I also thank everyone else who has contributed. As people have said, there might not have been a huge number of speakers, but everyone who contributed spoke with great passion and clearly felt very strongly about the issue. I am also grateful to have had the opportunity to speak at far more length than I am usually able to in this place, in that we often end up being called when a seven or six-minute limit has become a three-minute limit.
The food sector is a particular problem because of some issues that have been outlined today, and I urge the Minister to speak to her colleagues, particularly those in the Department for Environment, Food and Rural Affairs and in the Department for Business, Energy and Industrial Strategy who are responsible for the supermarket sector. We need to discuss this not just in the context of modern slavery and trafficking issues in general, but with a specific focus on how the food sector operates and how that gives rise to some of the horrific abuses we heard of today.

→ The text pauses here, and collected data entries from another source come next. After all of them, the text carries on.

Lemma Demo_same_page_sizes (numbers1 numbers2 : list N) :
  List.length numbers1 = List.length numbers2 ->
  same_page_sizes (map Demo.a4_page numbers1) (map Demo.a4_page numbers2).
Proof.
  revert numbers2. induction numbers1 as [|n1 l1 IH]; intros [|n2 l2] H;
    try discriminate H; [constructor|].
  constructor; [| apply IH; injection H as H; exact H].
  intros mat pix1 pix2. unfold Demo.a4_page. cbn [get_pixmap].
  destruct ((0 <? zoom_x mat) && (0 <? zoom_y mat))%float; [|discriminate].
  intros [= <-] [= <-]. split; reflexivity.
Qed.

Lemma Demo_frombytes_keeps_size (ocr : image -> string -> outcome pystr) :
  frombytes_keeps_size (Demo.runtime_with ocr).
Proof. intros md sz data i [= <-]. reflexivity. Qed.

Lemma rasterization_is_deterministic_witness :
  let run1 := pdf_to_image.convert_pdf_to_images Demo.rt Demo.sample_pdf Demo.out_dir
                "jpeg" 150 (Some (2, 3)) in
  let run2 := pdf_to_image.convert_pdf_to_images Examples.rt_other_samples
                Demo.sample_pdf Demo.out_dir "jpeg" 150 (Some (2, 3)) in
  let w1' := snd (run1 initial_world) in
  let w2' := snd (run2 w1') in
  let pages1 := map Demo.a4_page [1; 2; 3]%N in
  let pages2 := map Demo.a4_page [7; 8; 9]%N in
  let page_nums := range (Z.max 0 (2 - 1)) (Z.min (Z.of_nat (List.length pages1)) 3) in
  exists files1 files2 rendered,
    writes (trace w1') = (writes (trace initial_world) ++ files1)%list /\
    writes (trace w2') = (writes (trace w1') ++ files2)%list /\
    Forall2 (page_image Demo.rt Demo.sample_pdf Demo.out_dir "jpeg" 150 pages1)
      page_nums files1 /\
    Forall2 (page_image Examples.rt_other_samples Demo.sample_pdf Demo.out_dir "jpeg" 150
               pages2) page_nums files2 /\
    ["/work/images/sample-page2.jpeg"; "/work/images/sample-page3.jpeg"]
    = map fst files1 /\
    ["/work/images/sample-page2.jpeg"; "/work/images/sample-page3.jpeg"]
    = ["/work/images/sample-page2.jpeg"; "/work/images/sample-page3.jpeg"] /\
    map (fun pf => dimensions (snd pf)) files1
    = map (fun pf => dimensions (snd pf)) files2 /\
    renders (trace w1') = (renders (trace initial_world) ++ rendered)%list /\
    renders (trace w2') = (renders (trace w1') ++ rendered)%list /\
    map fst rendered = page_nums /\
    Forall (fun r => scales_by 150 (snd r)) rendered /\
    (forall k, In k page_nums
               <-> Z.max 0 (2 - 1) <= k < Z.min (Z.of_nat (List.length pages1)) 3) /\
    (forall i j x y,
       nth_error page_nums i = Some x -> nth_error page_nums j = Some y ->
       (i < j)%nat -> x < y).
Proof.
  intros run1 run2 w1' w2' pages1 pages2 page_nums.
  apply (rasterization_is_deterministic Demo.rt Examples.rt_other_samples
           Demo.sample_pdf Demo.out_dir "jpeg" 150 (Some (2, 3)) pages1 pages2
           initial_world w1' w1' w2'
           ["/work/images/sample-page2.jpeg"; "/work/images/sample-page3.jpeg"]
           ["/work/images/sample-page2.jpeg"; "/work/images/sample-page3.jpeg"]).
  - right. right. left. reflexivity.
  - reflexivity.
  - reflexivity.
  - apply Demo_same_page_sizes. reflexivity.
  - apply Demo_frombytes_keeps_size.
  - apply (Demo_frombytes_keeps_size Demo.tesseract).
  - vm_compute. reflexivity.
  - vm_compute. reflexivity.
Defined.

(** ** The rasterizer, when the renderer and the disk do their work *)

Section RasterizerRuns.

Variable rt : runtime.
Variables pdf_path output_dir : Path.
Variable image_format : string.
Variable dpi : Z.

Let output_path (page_num : Z) : string :=
  joinpath output_dir
    (stem pdf_path ++ "-page" ++ str_of_int (page_num + 1) ++ "." ++ image_format).

Lemma convert_page_runs (doc : Document) (image_paths : list string) (page_num : Z)
    (w : world) (page : fitz_page) (z : float) (pix : Pixmap) :
  0 <= page_num ->
  nth_error (doc_pages doc) (Z.to_nat page_num) = Some page ->
  float_of_int dpi = Some z ->
  get_pixmap page {| zoom_x := z / 72; zoom_y := z / 72 |} = Return pix ->
  ((lower image_format =? "png")%string = true \/
   exists i, Image_frombytes rt "RGB" (width pix, height pix) (samples pix) = Return i) ->
  write_error rt (output_path page_num) = None ->
  exists paths w',
    pdf_to_image.convert_page rt pdf_path output_dir image_format dpi doc image_paths
      page_num w = (Return paths, w').
Proof.
  intros Hk Hpage Hz Hpix Hfmt Hwrite.
  unfold pdf_to_image.convert_page, pdf_to_image.int_truediv_float, page_get_pixmap,
    call_Image_frombytes, write_file.
  fold (output_path page_num). run_monad.
  replace (page_num <? 0) with false by (symmetry; apply Z.ltb_ge; exact Hk).
  rewrite Hpage. cbv beta iota zeta. rewrite Hz. cbv beta iota zeta.
  change (72 =? 0)%float with false. cbv beta iota zeta.
  rewrite Hpix. cbv beta iota zeta.
  destruct (lower image_format =? "png")%string.
  - rewrite Hwrite. cbv beta iota zeta. eauto.
  - destruct Hfmt as [Hfmt | (i & Ei)]; [discriminate Hfmt|].
    destruct ((lower image_format =? "jpg")%string
              || (lower image_format =? "jpeg")%string).
    + rewrite Ei. cbv beta iota zeta. rewrite Hwrite. cbv beta iota zeta. eauto.
    + cbv beta iota zeta. eauto.
Qed.

Lemma convert_loop_runs (doc : Document) (z : float) (page_nums : list Z) :
  float_of_int dpi = Some z ->
  Forall (fun page_num =>
            0 <= page_num /\
            exists page pix,
              nth_error (doc_pages doc) (Z.to_nat page_num) = Some page /\
              get_pixmap page {| zoom_x := z / 72; zoom_y := z / 72 |} = Return pix /\
              ((lower image_format =? "png")%string = true \/
               exists i, Image_frombytes rt "RGB" (width pix, height pix) (samples pix)
                         = Return i) /\
              write_error rt (output_path page_num) = None)
         page_nums ->
  forall (image_paths : list string) (w : world),
  exists paths w',
    for_each page_nums
      (pdf_to_image.convert_page rt pdf_path output_dir image_format dpi doc)
      image_paths w = (Return paths, w').
Proof.
  intros Hz. induction 1 as [|k ks (Hk & page & pix & Hp & Hx & Hf & Hw) _ IH];
    intros image_paths w; cbn [for_each].
  - eexists. eexists. reflexivity.
  - destruct (convert_page_runs doc image_paths k w page z pix Hk Hp Hz Hx Hf Hw)
      as (acc & w1 & E).
    rewrite (bind_Return _ _ _ _ _ E). apply IH.
Qed.

Lemma convert_pdf_to_images_runs (page_range : option (Z * Z)) (pages : list fitz_page)
    (w : world) :
  mkdir_error rt (path_str output_dir) = None ->
  fitz_open rt (path_str pdf_path) = Return pages ->
  can_rasterize rt pdf_path output_dir image_format dpi pages
    (range match page_range with Some (s, _) => Z.max 0 (s - 1) | None => 0 end
           match page_range with
           | Some (_, e) => Z.min (Z.of_nat (List.length pages)) e
           | None => Z.of_nat (List.length pages)
           end) ->
  exists paths w',
    pdf_to_image.convert_pdf_to_images rt pdf_path output_dir image_format dpi
      page_range w = (Return paths, w').
Proof.
  intros Hmk Hopen (z & Hz & Hcan).
  unfold pdf_to_image.convert_pdf_to_images, mkdir, call_fitz_open, doc_close.
  run_monad. rewrite Hmk. cbv beta iota zeta. rewrite Hopen. cbv beta iota zeta.
  cbn [doc_pages doc_id].
  match goal with
  | |- context [for_each ?l (pdf_to_image.convert_page _ _ _ _ _ ?doc) ?a ?v] =>
      destruct (convert_loop_runs doc z l Hz) with (image_paths := a) (w := v)
        as (paths & w' & E)
  end.
  - cbn [doc_pages]. apply Forall_forall. intros k Hk. rewrite Forall_forall in Hcan.
    destruct (Hcan k Hk) as (page & pix & H). split; [|exists page, pix; exact H].
    apply range_In in Hk. destruct page_range as [[s e]|]; lia.
  - rewrite E. cbv beta iota zeta. eauto.
Qed.

End RasterizerRuns.

Lemma no_render_run {A} (m : M A) (w w' : world) (o : outcome A) :
  emits (fun ev => renders [ev] = []) m -> m w = (o, w') ->
  renders (trace w') = renders (trace w) /\
  exists rest, writes (trace w') = (writes (trace w) ++ rest)%list.
Proof.
  intros Hm E. destruct (emits_run _ _ _ _ _ Hm E) as (new & -> & F).
  rewrite writes_app, renders_app. split; [|eauto].
  assert (renders new = []) as ->; [|apply app_nil_r].
  clear E. induction F as [|ev new Hr _ IH]; [reflexivity|].
  change (ev :: new) with ([ev] ++ new)%list. rewrite renders_app, IH, Hr. reflexivity.
Qed.

Lemma images_to_pdf_renders_nothing (rt : runtime) (image_paths : list string)
    (output_pdf_path : string) :
  emits (fun ev => renders [ev] = [])
    (pdf_to_image.images_to_pdf rt image_paths output_pdf_path).
Proof.
  unfold pdf_to_image.images_to_pdf, pdf_to_image.save_pdf.
  apply emits_try_except; [| intros; repeat emits_step].
  destruct image_paths as [|first_path rest]; [apply emits_raise|].
  apply emits_bind; [repeat emits_step | intros _].
  apply emits_bind; [repeat emits_step | intros first_image].
  apply emits_bind; [repeat emits_step | intros images].
  apply emits_bind; [repeat emits_step | intros first_image'].
  apply emits_bind; [| intros; repeat emits_step].
  apply write_file_emits. reflexivity.
Qed.

Section CommandRasterizes.

Variable rt : runtime.
Variable args : pdf_to_image.arguments.
Variable pages : list fitz_page.

Let pdf_path : Path := pdf_to_image.args_pdf args.
Let output_dir : Path := pdf_to_image.args_output_dir args.
Let dpi : Z := pdf_to_image.args_dpi args.
Let image_format : string :=
  if (pdf_to_image.args_format args =? "jpg")%string
     || (pdf_to_image.args_format args =? "jpeg")%string
  then "jpeg" else "png".
Let start_page : Z :=
  match pdf_to_image.args_pages args with Some (s, _) => Z.max 0 (s - 1) | None => 0 end.
Let end_page : Z :=
  match pdf_to_image.args_pages args with
  | Some (_, e) => Z.min (Z.of_nat (List.length pages)) e
  | None => Z.of_nat (List.length pages)
  end.

Hypothesis file_exists : path_exists rt (path_str pdf_path) = true.
Hypothesis file_is_file : path_is_file rt (path_str pdf_path) = true.
Hypothesis range_is_valid :
  forall s e, pdf_to_image.args_pages args = Some (s, e) -> 1 <= s <= e.
Hypothesis directory_made : mkdir_error rt (path_str output_dir) = None.
Hypothesis document_opens : fitz_open rt (path_str pdf_path) = Return pages.
Hypothesis pages_rasterize :
  can_rasterize rt pdf_path output_dir image_format dpi pages (range start_page end_page).

Lemma main_format_is_saved : In (lower image_format) ["png"; "jpg"; "jpeg"].
Proof.
  unfold image_format. destruct (_ || _); [right; right; left | left]; reflexivity.
Qed.
(** The [idx]-th tuple of the product takes, in each pool, the element at
    the position given by [positions]. *)
Lemma product_lookup {A} (pools : list (list A)) : ∀ idx (t : list A),
  product pools !! idx = Some t →
  ∀ j pool, pools !! j = Some pool →
    ∃ pos v, MultiScanManager.positions (length <$> pools) idx !! j
               = Some pos ∧
             pool !! pos = Some v ∧ t !! j = Some v.
Proof.
  induction pools as [|p r IH]; intros idx t Ht j pool Hj; [done|].
  cbn in Ht.
  apply (bind_uniform_lookup _ _ (length (product r))) in Ht
    as (x & Hx & Ht); [|intros y _; by rewrite length_fmap].
  rewrite list_lookup_fmap in Ht.
  destruct (product r !! (idx `mod` length (product r))) as [t'|] eqn:Ht';
    [|done].
  cbn in Ht. simplify_eq.
  cbn [fmap list_fmap MultiScanManager.positions].
  rewrite <- product_length.
  destruct j as [|j]; cbn in Hj |- *.
  - simplify_eq. by exists (idx `div` length (product r)), x.
  - by apply (IH _ _ Ht').
Qed.

(** The positions are the mixed-radix digits of the index: they are
    within the pools and give the index back, most significant first. *)
Lemma positions_index lens : ∀ idx,
  idx < foldr Nat.mul 1 lens →
  MultiScanManager.index_of lens (MultiScanManager.positions lens idx) = idx ∧
  Forall2 (λ d l, d < l) (MultiScanManager.positions lens idx) lens.
Proof.
  induction lens as [|l ls IH]; intros idx Hidx; cbn in *.
  - split; [lia|constructor].
  - set (n := foldr Nat.mul 1 ls) in *.
    assert (n ≠ 0) as Hn by (intros Hz; rewrite Hz in Hidx; lia).
    destruct (IH (idx `mod` n)) as [Hi Hf];
      [by apply Nat.mod_upper_bound|].
    split.
    + rewrite Hi. rewrite (Nat.div_mod_eq idx n) at 3. lia.
    + constructor; [|done].
      apply Nat.Div0.div_lt_upper_bound. lia.
Qed.

(** *** The keyword dictionary and the point built from it *)

Lemma dict_of_list_to_map (names : list string) (values : list Qc) :
  dict_of names values = list_to_map (reverse (zip names values)).
Proof.
  unfold dict_of. generalize (zip names values). intros l.
  induction l as [|[k v] l IH] using rev_ind; [done|].
  rewrite foldl_app, reverse_snoc. cbn. by rewrite IH.
Qed.

Lemma dict_of_lookup (names : list string) (values : list Qc) j k v :
  NoDup names → length names = length values →
  names !! j = Some k → values !! j = Some v →
  dict_of names values !! k = Some v.
Proof.
  intros Hnd Hlen Hk Hv. rewrite dict_of_list_to_map.
  apply elem_of_list_to_map_1.
  - rewrite fmap_reverse, fst_zip by lia. by rewrite reverse_Permutation.
  - apply elem_of_reverse, list_elem_of_lookup. exists j.
    apply lookup_zip_with_Some. by exists k, v.
Qed.

Lemma dict_of_dom (names : list string) (values : list Qc) :
  length names = length values →
  dom (dict_of names values) = list_to_set names.
Proof.
  intros Hlen. rewrite dict_of_list_to_map, dom_list_to_map_L.
  rewrite fmap_reverse, fst_zip by lia.
  apply set_eq. intros k.
  by rewrite !elem_of_list_to_set, elem_of_reverse.
Qed.

(** Without a reserved keyword, the constructor stores every keyword as
    an attribute and collects the keys in [attr]. *)
Lemma scan_point_init (kwargs : gmap string Qc) :
  (∀ k, k ∈ dom kwargs → k ∉ reserved) →
  ScanPoint.__init__ kwargs
  = Ok (<["attr" := ASet (dom kwargs)]> (AVal <$> kwargs)).
Proof.
  intros Hres. unfold ScanPoint.__init__.
  rewrite decide_False.
  2:{ intros Hself%Hres. apply Hself. set_solver. }
  revert Hres.
  apply (map_fold_weak_ind
    (λ r (m : gmap string Qc),
       (∀ k, k ∈ dom m → k ∉ reserved) →
       r = Ok (<["attr" := ASet (dom m)]> (AVal <$> m)))).
  - intros _. by rewrite dom_empty_L, fmap_empty.
  - intros k v m r Hk IH Hres.
    assert (k ∉ reserved) as Hkres.
    { apply Hres. rewrite dom_insert_L. set_solver. }
    assert (k ≠ "attr" ∧ k ≠ "__class__" ∧ k ≠ "__dict__"
            ∧ k ≠ "__weakref__") as (Hne & Hc & Hd & Hw).
    { unfold reserved in Hkres. set_solver. }
    rewrite IH.
    2:{ intros k' Hk'. apply Hres. rewrite dom_insert_L. set_solver. }
    cbn. unfold ScanPoint.setattr.
    rewrite decide_False by (intros [?|?]; done).
    rewrite decide_False by done. cbn.
    rewrite lookup_insert_ne, lookup_insert_eq by done.
    f_equal. rewrite dom_insert_L, fmap_insert.
    apply map_eq. intros i.
    destruct (decide (i = "attr")) as [->|Hi]; [by simplify_map_eq|].
    destruct (decide (i = k)) as [->|Hik]; by simplify_map_eq.
Qed.

Lemma yield_points_ok (names : list string) (tuples : list (list Qc)) :
  NoDup names → (∀ k, k ∈ names → k ∉ reserved) →
  (∀ t, t ∈ tuples → length t = length names) →
  yield_points names tuples
  = ((λ t, <["attr" := ASet (list_to_set names)]>
             (AVal <$> dict_of names t)) <$> tuples, None).
Proof.
  intros Hnd Hres. induction tuples as [|t ts IH]; intros Hlen;
    [done|].
  assert (length names = length t) as Ht
    by (symmetry; apply Hlen; by left).
  cbn. rewrite scan_point_init, IH.
  - by rewrite dict_of_dom.
  - intros t' Ht'. apply Hlen. by right.
  - rewrite dict_of_dom by done. intros k Hk. apply Hres.
    by apply elem_of_list_to_set in Hk.
Qed.

(** Whether [product] raises on the scans. *)
Lemma negative_len_false (args : list (string * ScanObject)) :
  (∀ a, a ∈ args → (0 ≤ len a.2)%Z) →
  existsb (λ s, (len s <? 0)%Z) (snd <$> args) = false.
Proof.
  induction args as [|a args IH]; intros Hlen; [done|].
  cbn. rewrite IH by (intros a' Ha'; apply Hlen; by right).
  rewrite orb_false_r. apply Z.ltb_ge. apply Hlen. by left.
Qed.

Lemma negative_len_true (args : list (string * ScanObject)) :
  (∃ a, a ∈ args ∧ (len a.2 < 0)%Z) →
  existsb (λ s, (len s <? 0)%Z) (snd <$> args) = true.
Proof.
  intros (a & Ha & Hneg). apply existsb_exists. exists a.2. split.
  - apply list_elem_of_In, list_elem_of_fmap. by exists a.
  - by apply Z.ltb_lt.
Qed.

(** C8 (for pairwise different names, none of them reserved, and scans
    of which none has a negative length): iterating the manager yields
    one point per tuple of the Cartesian product of the scans, the last
    scan varying fastest; each point has one attribute per registered
    name, bound to the value of that scan in the tuple, and [attr] holds
    the names. *)
Theorem C8_multi_scan_is_cartesian_product
    (args : list (string * ScanObject)) :
  NoDup (fst <$> args) →
  (∀ k, k ∈ fst <$> args → k ∉ reserved) →
  (∀ a, a ∈ args → (0 ≤ len a.2)%Z) →
  product_points_spec args.
Proof.
  intros Hnd Hres Hnonneg. unfold product_points_spec.
  cbn zeta. unfold __iter__, _gen, __init__. cbn [names scan_objects].
  rewrite (negative_len_false args Hnonneg).
  set (nms := fst <$> args). set (pools := iter <$> (snd <$> args)).
  assert (Hpools : length pools = length nms)
    by (unfold pools, nms; by rewrite !length_fmap).
  assert (Hlens : (λ a : string * ScanObject, length (iter a.2)) <$> args
                  = length <$> pools).
  { unfold pools. by rewrite <- !list_fmap_compose. }
  rewrite yield_points_ok; [|done..|].
  2:{ intros t Ht. apply product_tuple_length in Ht. lia. }
  eexists. split; [reflexivity|]. rewrite Hlens. split.
  { by rewrite length_fmap, product_length. }
  intros idx p Hp. rewrite list_lookup_fmap in Hp.
  destruct (product pools !! idx) as [t|] eqn:Ht; [|done].
  cbn in Hp. simplify_eq.
  assert (Htl : length nms = length t).
  { apply list_elem_of_lookup_2, product_tuple_length in Ht. lia. }
  split_and!.
  - intros j name scan Hj.
    assert (Hpool : pools !! j = Some (iter scan)).
    { unfold pools. by rewrite !list_lookup_fmap, Hj. }
    destruct (product_lookup pools idx t Ht j _ Hpool)
      as (pos & v & Hpos & Hv & Htj).
    exists pos, v. split_and!; [done..|].
    assert (Hname : nms !! j = Some name).
    { unfold nms. by rewrite list_lookup_fmap, Hj. }
    assert (name ≠ "attr") as Hne.
    { intros ->. apply (Hres "attr").
      - by eapply list_elem_of_lookup_2.
      - unfold reserved. set_solver. }
    rewrite lookup_insert_ne, lookup_fmap by done.
    by rewrite (dict_of_lookup nms t j name v).
  - intros k Hk. rewrite lookup_insert_ne, lookup_fmap by done.
    rewrite fmap_is_Some, <- elem_of_dom, dict_of_dom by done.
    by rewrite elem_of_list_to_set.
  - by rewrite lookup_insert_eq.
Qed.

(** A keyword named [attr] replaces the bookkeeping set by a number,
    a keyword named [self] collides with the first parameter, and
    [__class__] cannot be set to a number: building the point raises. *)
Lemma scan_point_attr_raises :
  ScanPoint.__init__ {[ "attr" := Qc_of_Z 1 ]} = Raise AttributeError.
Proof. by vm_compute. Qed.

Lemma scan_point_self_raises :
  ScanPoint.__init__ {[ "self" := Qc_of_Z 1 ]} = Raise TypeError.
Proof. by vm_compute. Qed.

Lemma scan_point_class_raises :
  ScanPoint.__init__ {[ "__class__" := Qc_of_Z 1 ]} = Raise TypeError.
Proof. by vm_compute. Qed.

(** Two scans of two and three values give six points, not the five
    values of their concatenation. *)
Lemma multi_scan_not_a_concatenation :
  let s1 := OExplicitScan (ExplicitScan.mk [Qc_of_Z 1; Qc_of_Z 2]) in
  let s2 := OExplicitScan
              (ExplicitScan.mk [Qc_of_Z 5; Qc_of_Z 6; Qc_of_Z 7]) in
  length (__iter__ (__init__ [("a", s1); ("b", s2)])).1 = 6 ∧
  length (iter s1 ++ iter s2) = 5.
Proof. by vm_compute. Qed.

End MultiScanProperties.

(** The hypotheses of C8 at a concrete manager: a linear scan named [x]
    and an explicit scan named [y]. *)
Lemma C8_multi_scan_witness :
  let args :=
    [ ("x", Scan.OLinearScan (Scan.LinearScan.mk (Qc_of_Z 0) (Qc_of_Z 1) 2));
      ("y", Scan.OExplicitScan
              (Scan.ExplicitScan.mk [Qc_of_Z 5; Qc_of_Z 6; Qc_of_Z 7])) ] in
  NoDup (fst <$> args) ∧
  (∀ k, k ∈ fst <$> args → k ∉ Scan.MultiScanManager.reserved) ∧
  (∀ a, a ∈ args → (0 ≤ Scan.len a.2)%Z) ∧
  Scan.MultiScanManager.product_points_spec args.
Proof.
  cbn zeta.
  assert (Hlen : ∀ a, a ∈
    [ ("x", Scan.OLinearScan (Scan.LinearScan.mk (Qc_of_Z 0) (Qc_of_Z 1) 2));
      ("y", Scan.OExplicitScan
              (Scan.ExplicitScan.mk [Qc_of_Z 5; Qc_of_Z 6; Qc_of_Z 7])) ]
    → (0 ≤ Scan.len a.2)%Z).
  { intros a Ha.
    apply elem_of_cons in Ha as [->|Ha];
      [|apply list_elem_of_singleton in Ha as ->]; by vm_compute. }
  assert (Hnd : NoDup (fst <$>
    [ ("x", Scan.OLinearScan (Scan.LinearScan.mk (Qc_of_Z 0) (Qc_of_Z 1) 2));
      ("y", Scan.OExplicitScan
              (Scan.ExplicitScan.mk [Qc_of_Z 5; Qc_of_Z 6; Qc_of_Z 7])) ])).
  { apply (bool_decide_unpack _). vm_compute. exact I. }
  assert (Hres : ∀ k, k ∈ fst <$>
    [ ("x", Scan.OLinearScan (Scan.LinearScan.mk (Qc_of_Z 0) (Qc_of_Z 1) 2));
      ("y", Scan.OExplicitScan
              (Scan.ExplicitScan.mk [Qc_of_Z 5; Qc_of_Z 6; Qc_of_Z 7])) ]
    → k ∉ Scan.MultiScanManager.reserved).
  { intros k Hk. cbn in Hk.
    apply elem_of_cons in Hk as [->|Hk];
      [|apply list_elem_of_singleton in Hk as ->];
      apply (bool_decide_unpack _); vm_compute; exact I. }
  split_and!; [done..|].
  by apply C8_multi_scan_is_cartesian_product.
Defined.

I would be grateful if she did that.
Question put and agreed to.
Resolved,
That this House is concerned about the practice of modern slavery and the exploitation of labour in the supply chains of supermarkets in the UK; notes this week marks world food day and anti-slavery day; recognises the global leadership that the Government has shown in tackling modern slavery in supply chains in the Modern Slavery Act 2015; and calls on the Government to help ensure that steps are taken to protect the workers and farmers who produce food.